## TASK REQUIREMENTS
Your output should consist solely of the lines from the one with "resolve fn) s." through the end of the records, reproduced exactly, both ends included.

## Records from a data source
──────────
Lemma wp_open_output o s :
  wp (open_output p e o) (λ r s', same_conn s s' ∧ frame o (fs s) (fs s') ∧ ∀ k, r = Some (Some k) → touched o k) s.
Proof.
  unfold open_output. destruct (output_file o) as [n|] eqn:En; [|by wp_steps; auto].
  destruct (valid_filename p n _) as [rebased|] eqn:Ev; [|by wp_steps; auto].
  assert (touched o (resolve rebased)) as Ht by (right; right; by exists n, rebased).
  wp_steps. apply wp_onfs. unfold open_write. wp_steps. destruct (_ && _); [|by wp_steps; auto].
  wp_steps. apply wp_onfs. wp_steps. split; [done|]. split.
  - intros k. cbn [set_fs fs]. destruct (decide (k = resolve rebased)) as [->|]; [by left|right; by apply put_file_other].
  - by intros k [= <-].
Qed.

Lemma wp_store_output o k s :
  (∀ k', k = Some k' → touched o k') → wp (store_output e k) (λ _ s', same_conn s s' ∧ frame o (fs s) (fs s')) s.
Proof.
  intros Hk. unfold store_output. destruct k as [k|]; wp_steps; [|auto]. apply wp_onfs. wp_steps. split; [done|].
  intros k'. cbn [set_fs fs]. destruct (decide (k' = k)) as [->|]; [left; by apply Hk|right; by apply put_file_other].
Qed.

Definition reply_line (l : list Z) : option (list Z) := '(line, _) ← split_at 10 (cstr (fgets 1023 l).1); Some (strip_cr line).
(** The server has accepted what was posted. *)
Definition acknowledged (s : post) : Prop :=
  out s = OK_STR ∧ ∃ line, reply_line (reply e) = Some line ∧ status_ok line = true.

Lemma wp_get_reply o tolerance s :
  dates_ok e → 0 ≤ tolerance < 2 ^ 61 → inp s = reply e → out s = [] →
  wp (get_reply p e o tolerance) (λ r s', sent s' = sent s ∧ frame o (fs s) (fs s') ∧ (r = Some true → acknowledged s')) s.
Proof.
  intros Hd Ht Hi Ho. unfold get_reply, check_result. wp_steps.
  assert (wp get_line (λ r s', took s s' ∧ r = reply_line (inp s)) s) as Hl.
  { unfold get_line, reply_line. wp_steps. destruct (fgets 1023 (inp s)) as [b l]. by wp_steps. }
  eapply wp_mono; [exact Hl|]. cbv beta. intros line s1 [T1 E1]. wp_steps.
  assert (sent s1 = sent s ∧ frame o (fs s) (fs s1) ∧ out s1 = []) as (S1 & F1 & O1).
  { destruct T1 as (E & ? & ?). split_and!; [done| |congruence]. by rewrite E. }
  destruct (negb _) eqn:Est; wp_steps; [done|]. apply negb_false_iff in Est.
  assert (∃ l, reply_line (reply e) = Some l ∧ status_ok l = true) as Hline.
  { destruct line as [l|]; [|done]. exists l. by rewrite <- Hi, <- E1. }
  eapply wp_mono; [apply wp_eat_headers; [done|unfold time_ok; cbn; lia|lia]|]. cbv beta. intros h s2 (T2 & _ & H2).
  assert (sent s2 = sent s ∧ frame o (fs s) (fs s2) ∧ out s2 = []) as (S2 & F2 & O2).
  { destruct T2 as (E & ? & ?). split_and!; [congruence| |congruence]. by rewrite E. }
  destruct h as [h|]; wp_steps; [|done].
  eapply wp_mono; [apply wp_check_time; [done|by apply H2]|]. cbv beta. intros _ s3 ((S3 & _ & O3) & F3). wp_steps.
  eapply wp_mono; [apply wp_open_output|]. cbv beta. intros k s4 ((S4 & _ & O4) & F4 & K4).
  pose proof (frame_trans _ _ _ _ (frame_trans _ _ _ _ F2 F3) F4) as F24.
  destruct k as [k|]; wp_steps; [|split_and!; [congruence|done|done]].
  eapply wp_mono; [apply wp_copy_body|]. cbv beta. intros r s5 ((Ef & S5) & R5). wp_steps.
  eapply wp_mono; [apply (wp_store_output o); intros k' ->; by apply K4|]. cbv beta. intros _ s6 ((S6 & _ & O6) & F6). wp_steps.
  split_and!; [congruence| |].
  - eapply frame_trans; [exact F24|]. by rewrite <- Ef.
  - intros ->. destruct (R5 true eq_refl) as (body & (_ & _ & C5) & Hb). symmetry in Hb. apply bool_decide_eq_true in Hb as ->.
    split; [|done]. rewrite O6, C5, O4, O3, O2. done.
Qed.

(** ** Removal *)

Lemma wp_unlink_all l s :
  wp (unlink_all e l) (λ _ s', same_conn s s' ∧
    ∀ k o, fs s !! k = Some o → fs s' !! k = Some o ∨ ∃ fn, fn ∈ l ∧ k = resolve fn) s.
Proof.
  revert s. induction l as [|fn l IH]; intros s; cbn [unlink_all]; wp_steps; [split; [done|by left]|].
  apply wp_onfs. eapply wp_mono; [apply wp_unlink_removes|]. cbv beta. intros _ f' Hf'.
  eapply wp_mono; [apply IH|]. cbv beta. intros _ s' [S' K']. split; [done|]. intros k o E.
  destruct (decide (k = resolve fn)) as [->|Hne]; [right; exists fn; split; [by left|done]|].
  destruct (K' k o) as [|(fn' & Hin & ->)].
  - cbn [set_fs fs]. destruct Hf' as [->| ->]; [done|]. by rewrite lookup_delete_ne.
  - by left.
  - right. exists fn'. split; [by right|done].
Qed.

Definition deletable (o : options) (names : list (list Z)) (k : key) : Prop :=
  (∃ n rebased, post_file o = Some n ∧ valid_filename p n [(spooldir p, ATLAS_DATA_OUT_REL)] = Some rebased ∧ k = resolve rebased) ∨
  ∃ fn, fn ∈ names ∧ k = resolve fn.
──────────
## TASK RESULT
    ∀ k o, fs s !! k = Some o → fs s' !! k = Some o ∨ ∃ fn, fn ∈ l ∧ k = resolve fn) s.
Proof.
  revert s. induction l as [|fn l IH]; intros s; cbn [unlink_all]; wp_steps; [split; [done|by left]|].
  apply wp_onfs. eapply wp_mono; [apply wp_unlink_removes|]. cbv beta. intros _ f' Hf'.
  eapply wp_mono; [apply IH|]. cbv beta. intros _ s' [S' K']. split; [done|]. intros k o E.
  destruct (decide (k = resolve fn)) as [->|Hne]; [right; exists fn; split; [by left|done]|].
  destruct (K' k o) as [|(fn' & Hin & ->)].
  - cbn [set_fs fs]. destruct Hf' as [->| ->]; [done|]. by rewrite lookup_delete_ne.
  - by left.
  - right. exists fn'. split; [by right|done].
Qed.

Definition deletable (o : options) (names : list (list Z)) (k : key) : Prop :=
  (∃ n rebased, post_file o = Some n ∧ valid_filename p n [(spooldir p, ATLAS_DATA_OUT_REL)] = Some rebased ∧ k = resolve rebased) ∨
  ∃ fn, fn ∈ names ∧ k = resolve fn.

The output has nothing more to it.